Would you please return every line from the listing that contains the word "Hslf"?
START Records provided
(** The entry when the last reference to an unlinked inode is dropped. *)
Definition reclaimed (i : inode) : inode :=
  mkinode (i_dev i) (i_inum i) 0 (set_sl 0 0 (i_lock i)) 0 0 (i_major i) (i_minor i) (i_nlink i) 0 (replicate 13 0).

Lemma fwp_iput_free {T} ip (k : unit → M (fstate F U) T) D held lg r Q (i := r_geti r ip)
    (IB := IBLOCK (i_inum i) sb) :
  it_ok r → iptr ip → fr_sb r = sb → i_ref i = 1 → i_valid i ≠ 0 → i_nlink i = 0 →
  sl_free (i_lock i) → i_dev i = dev → 0 ≤ i_inum i < sb_ninodes sb → dinode_wf (dinode_of i) →
  freeable D (file_addrs D (i_addrs i)) →
  (znth 0 (i_addrs i) 12 ≠ 0 → is_data sb dstart (znth 0 (i_addrs i) 12) ∧ held !! znth 0 (i_addrs i) 12 = None) →
  (∀ b, 0 ≤ b < sb_size sb → held !! BBLOCK b sb = None) → held !! IB = None →
  Z.of_nat (size held) + Z.of_nat (size lg) + Z.of_nat nbmap + 2 ≤ 29 →
  (∀ D' Dj lg', freed D (nz (file_addrs D (i_addrs i))) Dj →
     (∀ b, b ≠ IB → D' b = Dj b) →
     (∀ j, 0 ≤ j < sb_ninodes sb → dinode_at sb D' j =
        if decide (j = i_inum i) then dinode_of (reclaimed i) else dinode_at sb D j) →
     lg' ⊆ {[IB]} ∪ (bmap_set ∪ lg) →
     fwp dev (k tt) (mkfabs D' held lg' (r_seti ip (reclaimed i) r)) Q) →
  fwp dev (bind (iput me pid ip) k) (mkfabs D held lg r) Q.
Proof.
  intros Hit Hip Hsb Href Hval Hnl Hslf Hdv Hinum Hwf Hfree Hind Hbm Hih Hroom Hk.
  pose proof (it_len _ Hit) as Hlen. apply fwp_wf. intros Hwf0.
  unfold iput. apply awp_assoc, fwp_it_acquire; [apply Hit|].
  apply awp_assoc, fwp_get. intros io _. unfold geti. cbn [fs_rest]. change (r_geti (it_busy r) ip) with i.
  rewrite Href, Hnl. destruct (i_valid i =? 0) eqn:Ev; [lia|]. cbn [Z.eqb negb andb Pos.eqb].
  do 2 apply awp_assoc. apply fwp_isleep; [done|]. change (r_geti (it_busy r) ip) with i.
  set (i1 := set_i_lock (sl_taken (i_lock i)) i).
  apply awp_assoc, (fwp_it_release _ _ _ _ (r_seti ip i1 r)); [apply Hit|].
  assert (Hg : ∀ x, r_geti (r_seti ip x r) ip = x) by (intros; by rewrite geti_seti, decide_True).
  assert (Hit1 : it_ok (r_seti ip i1 r)).
  { apply it_ok_hit; try done; cbn; fold i; lia. }
  apply awp_assoc.
  assert (Hgf : file_addrs D (i_addrs (r_geti (r_seti ip i1 r) ip)) = file_addrs D (i_addrs i)) by (by rewrite Hg).
  apply fwp_itrunc; rewrite ?Hgf; rewrite ?Hg; try done.
  { destruct Hwf as [_ _ _ _ _ Hl _]. cbn in *. unfold len. by rewrite Hl. }
  intros Dj lg' Hfr Hlg. unfold truncated. rewrite Hg. rewrite seti_seti.
  cbn [i_inum i1 set_i_lock]. fold IB. set (i2 := set_i_size 0 _).
  apply awp_assoc, fwp_upd_i. rewrite Hg, seti_seti. set (i3 := set_i_type 0 i2).
  set (D1 := <[IB := _]> Dj). pose proof (size_bmap lg (bmap_set ∪ lg)) as Hsz1.
  assert (Hsz : (size lg' ≤ 1 + (nbmap + size lg))%nat).
  { etrans; [by apply subseteq_size|]. etrans; [apply size_add|]. specialize (Hsz1 ltac:(done)). lia. }
  assert (Hi3 : dinode_wf (dinode_of i3)).
  { destruct Hwf. constructor; try done. apply (Forall_replicate _ 13 0). lia. }
  apply fwp_wf. intros Hwfd. apply awp_assoc.
  apply (fwp_iupdate ip _ D1 held lg' (r_seti ip i3 r)); rewrite ?Hg; try done; [lia|].
  cbn [i_inum i3 set_i_type i2 set_i_size set_i_addrs i1 set_i_lock]. fold IB.
  apply awp_assoc, fwp_upd_i. rewrite Hg, seti_seti.
  apply awp_assoc, fwp_irelsleep; rewrite Hg; [apply Hslf|]. rewrite seti_seti.
  apply fwp_it_acquire; [apply Hit|]. apply awp_assoc, fwp_upd_i.
  set (i4 := set_i_lock _ (set_i_valid 0 i3)).
  change (r_geti (it_busy (r_seti ip i4 r)) ip) with (r_geti (r_seti ip i4 r) ip). rewrite Hg.
  replace (r_seti ip _ (it_busy _)) with (it_busy (r_seti ip (reclaimed i) r)).
  2:{ change (it_busy (r_seti ip (reclaimed i) r) = it_busy (r_seti ip (set_i_ref (i_ref i4 - 1) i4) (r_seti ip i4 r))).
      rewrite seti_seti. do 2 f_equal. change (reclaimed i = set_i_ref (i_ref i - 1) i4). by rewrite Href. }
  apply fwp_it_release; [apply Hit|]. apply (Hk _ Dj); [done| | |set_solver].
  - intros b Hb. unfold D1. by rewrite !fn_lookup_insert_ne by done.
  - intros j Hj. unfold IB. rewrite (dinode_at_update _ _ _ HL D1 (i_inum i)); [|done..|by apply Hwfd, (IBLOCK_home _ _ _ HL)|done].
    case_decide; [done|]. unfold D1, IB. rewrite <-(freed_inodes _ _ _ _ Hfr Hinum).
    rewrite (dinode_at_update _ _ _ HL Dj (i_inum i)), decide_False; try done.
    + unfold dinode_at. by rewrite (freed_inodes _ _ _ _ Hfr Hj).
    + rewrite (freed_inodes _ _ _ _ Hfr Hinum). by apply Hwf0, (IBLOCK_home _ _ _ HL).
    + destruct Hwf. constructor; try done. apply (Forall_replicate _ 13 0). lia.
Qed.
(** ** A new inode *)

Lemma fwp_ialloc {T} type (k : Z → M (fstate F U) T) D held lg r Q :
  it_ok r → fr_sb r = sb → 0 < type < 32768 →
  (∃ ip, iptr ip ∧ i_ref (r_geti r ip) = 0) →
  (∀ i, 0 ≤ i < sb_ninodes sb → held !! IBLOCK i sb = None) →
  Z.of_nat (size held) + Z.of_nat (size lg) ≤ 29 →
  ((∀ j, 1 ≤ j < sb_ninodes sb → di_type (dinode_at sb D j) ≠ 0) → fwp dev (k 0) (mkfabs D held lg r) Q) →
  (∀ i b, 1 ≤ i < sb_ninodes sb → di_type (dinode_at sb D i) = 0 →
     (∀ j, 1 ≤ j < i → di_type (dinode_at sb D j) ≠ 0) → b = IBLOCK i sb →
     fwp dev (iget me dev i) (mkfabs (<[b := ialloc_block (D b) i type]> D) held ({[b]} ∪ lg) r)
       (λ ip a, fwp dev (k ip) a Q)) →
  fwp dev (bind (ialloc me dev type) k) (mkfabs D held lg r) Q.
Proof.
  intros Hit Hsb Ht Hfr Hh Hsz Hno Hyes. unfold ialloc. apply awp_assoc, fwp_get. intros io _.
  unfold fsb. cbn [fs_rest]. rewrite Hsb. apply awp_assoc.
  apply (awp_for _ (λ i a, a = mkfabs D held lg r ∧ ∀ j, 1 ≤ j < i → di_type (dinode_at sb D j) ≠ 0)
                   (λ ip a, fwp dev (k ip) a Q)).
  - split; [done|]. intros j Hj. lia.
  - intros i a Hi [-> Hall]. apply fwp_get. intros io1 _. unfold fsb. cbn [fs_rest]. rewrite Hsb.
    apply fwp_bread; try done; [by apply (IBLOCK_home _ _ _ HL); lia|apply Hh; lia|unfold NBUF, MAXOPBLOCKS; lia|].
    intros h Hwf. apply fwp_get. intros io2 HR2.
    rewrite (fdata dev D _ lg r io2 (IBLOCK i sb) h (D (IBLOCK i sb)) HR2 (lookup_insert_eq _ _ _)).
    fold (dinode_at sb D i). destruct (di_type (dinode_at sb D i) =? 0) eqn:E.
    + eapply fwp_set_data; [apply lookup_insert_eq|by apply wf_ialloc_block|]. fold (ialloc_block (D (IBLOCK i sb)) i type).
      rewrite insert_insert_eq. eapply fwp_log_write; [apply lookup_insert_eq|unfold LOGBLOCKS, MAXOPBLOCKS; lia|].
      eapply fwp_brelse; [apply lookup_insert_eq|by rewrite fn_lookup_insert|].
      rewrite delete_insert_id by (apply Hh; lia).
      apply awp_bind. eapply awp_conseq; [apply Hyes; [lia|lia|done|done]|]. intros ip a Ha. by apply awp_ret.
    + eapply fwp_brelse; [apply lookup_insert_eq|done|]. rewrite delete_insert_id by (apply Hh; lia).
      apply awp_ret. split; [done|]. intros j Hj. destruct (decide (j = i)) as [->|]; [lia|]. apply Hall. lia.
  - intros a [-> Hall]. apply awp_skip, Hno. intros j Hj. apply Hall. lia.
  - intros ip a Ha. by apply awp_skip.
Qed.
End inode.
END Records provided
### Response to this task:
  intros Hit Hip Hsb Href Hval Hnl Hslf Hdv Hinum Hwf Hfree Hind Hbm Hih Hroom Hk.
  apply awp_assoc, fwp_irelsleep; rewrite Hg; [apply Hslf|]. rewrite seti_seti.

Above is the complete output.